[Hoogsaat, Jan Cornelisz.]
HOOGSAAT (Jan Cornelisz.), kunstschilder, wiens naam ook voorkomt als Hoogsaet of Hoogzaat, geb. te Amsterdam 12 Mrt. 1654 en overl. na 29 Nov. 1733. Zijn vader Cornelis Claesz., aanvankelijk varensgezel, later houtkooper te Amsterdam, had den naam van diens moeder aangenomen (een dochter van den Doopsgezinden leeraar Dirck Pietersz. van Nierop) en noemde zich Cornelis Claesz Hoogsaet; deze woonde op den Haarlemmerdijk (thans -straat) hoek Visscherstraat ‘in de vergulde krab’ en ondertrouwde te Amsterdam den 12den Dec. 1635 met Grietje Dirksdr. De bruid werd bij deze ondertrouw geassisteerd door haar tante Grietje Andriesdr. (Schaepherder), welke laatste in 1644 zou huwen met den bekenden calligraaf Lieven Willemsz. van Coppenol (dl. VII, kol. 322). Coppenol woonde na omstreeks 1655 op de Haarlemmerstraat hoek Visscherstraat in ‘de oude Tobias’.

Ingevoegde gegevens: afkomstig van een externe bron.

Definition zip_folders (folders : FoldersArg) (data : list string)
  : Result (list (option FolderNode * string)) :=
  match folders with
  | FoldersMany fs => Ok (zip (map Some fs) data)
  | FoldersNone => Raise (TypeError "'NoneType' object is not iterable")
  | FoldersOne _ => Raise (TypeError "'Folder' object is not iterable")
  end.

(** The value of [folders] as the first component of a pair *)
Definition folders_value (folders : FoldersArg) : option FolderNode :=
  match folders with
  | FoldersOne f => Some f
  | _ => None
  end.

Definition TOIS : string := "Top of Information Store".

(** ** The methods of [Account] *)

Section AccountMethods.

Context {World : Type} (env : Env World).

(** [access_type or (DELEGATE if credentials else IMPERSONATION)], line 31 *)
Definition resolve_access_type (access_type : option string)
    (credentials : option Credentials) : string :=
  if truthy access_type then default "" access_type
  else if given credentials then DELEGATE env else IMPERSONATION env.

(** [Account.__init__], lines 23-50.  The final
    [assert isinstance(self.protocol, Protocol)] holds by typing. *)
Definition __init__ (primary_smtp_address : string) (fullname : option string)
    (access_type : option string) (autodiscover : bool)
    (credentials : option Credentials) (config : option Configuration)
    (verify_ssl : bool) (locale : string) : M (Remote World) Account :=
  if negb (contains_char "@"%char primary_smtp_address) then
    raise (ValueError ("primary_smtp_address '" +:+ primary_smtp_address +:+
                       "' is not an email address"))
  else
    let access_type := resolve_access_type access_type credentials in
    assert (bool_decide (access_type ∈ [DELEGATE env; IMPERSONATION env])) "" [] ;;;
    ap <- (if autodiscover then
             match credentials with
             | None => raise (AttributeError "autodiscover requires credentials")
             | Some cr =>
                 ap <- call (EvDiscover primary_smtp_address cr verify_ssl)
                            (discover env primary_smtp_address cr verify_ssl) ;;
                 match config with
                 | Some _ =>
                     raise (AttributeError "config is ignored when autodiscover is active")
                 | None => ret ap
                 end
             end
           else
             match config with
             | None => raise (AttributeError "non-autodiscover requires a config")
             | Some cfg => ret (primary_smtp_address, Configuration_protocol cfg)
             end) ;;
    root <- call (EvGetDistinguished Root) (get_distinguished env Root) ;;
    ret {| primary_smtp_address := fst ap; fullname := fullname; locale := locale;
           access_type := access_type; protocol := snd ap;
           version := Protocol_version (snd ap); root := root;
           _folders := None; _defaults := ∅ |}.

(** [Account.export], lines 52-53 *)
Definition export (ids : list ItemId) : M (St World) (list (ItemId * string)) :=
  exports <- lift (call (EvExportItems ids) (ExportItems_call env ids)) ;;
  ret (zip ids exports).

Definition upload_call (arg : UploadArg) : M (St World) (list (string * string)) :=
  lift (call (EvUploadItems arg) (UploadItems_call env arg)).

(** [Account.upload], lines 55-71.  [zip(folders, data)] is evaluated when
    the generator expression of line 62 is created, so a [folders] that
    cannot be iterated raises there, inside the [try]. *)
Definition upload (data : list string) (folders : FoldersArg)
  : M (St World) (list ItemId) :=
  (match folders with
   | FoldersNone => upload_call (UploadRaw data) ;;; ret tt
   | _ => ret tt
   end) ;;;
  upload_ids <-
    match zip_folders folders data with
    | Raise (TypeError _) =>
        let merged_data := map (fun data_str => (folders_value folders, data_str)) data in
        upload_call (UploadMerged merged_data)
    | Raise e => raise e
    | Ok merged_data => upload_call (UploadMerged merged_data)
    end ;;
  ret (map (fun p => {| id := fst p; item_changekey := snd p |}) upload_ids).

Uit het huwelijk van Cornelis Claesz en Grietje Dirksdr. werd als jongste kind Jan Hoogsaat geboren. Wonende ‘op de Haerlemerdijk’ ondertrouwde hij te Amsterdam dd. 16 Aug. 1687 met zijn nicht Grietje Dirksdr. Hoogsaat, een dochter van den kompasmaker Dirck Claesz. Hoogsaat. Hij was lidmaat van de Vereenigde Vlaamsche en Waterlandsche Gemeente der Doopsgezinden te Amsterdam; anders dan van zijn oudere broers en zusters (Klaesge, Neeltje, Dirck, Grietge, Giertge en Andries) is zijn doop echter niet te Amsterdam te vinden. Waarschijnlijk werd hij buiten Amsterdam gedoopt en wel te Leeuwarden, immers men leest in het Lidmatenboek te Amsterdam, dat in 1692 ‘Jan Hoogsaad met attestatie die de dienaaren behaage van Leeuwaarden hier is komen wonen’. Eerst den 31sten Jan. 1713 werd hij poorter te Amsterdam. Uit het huwelijk van Jan Hoogsaat schijnen slechts drie dochters geboren te zijn, nl. Trijntje (in 1717 getrouwd met Harmen Romkes), Neeltje en Sara, de beiden eersten Doopsgezind gedoopt in 1719, de laatste in 1730. Den 29en Nov. 1733 komen Jan Hoogsaat en zijn vrouw voor het laatst als getuigen voor in het Lidmatenboek der Doopsgezinden te Amsterdam.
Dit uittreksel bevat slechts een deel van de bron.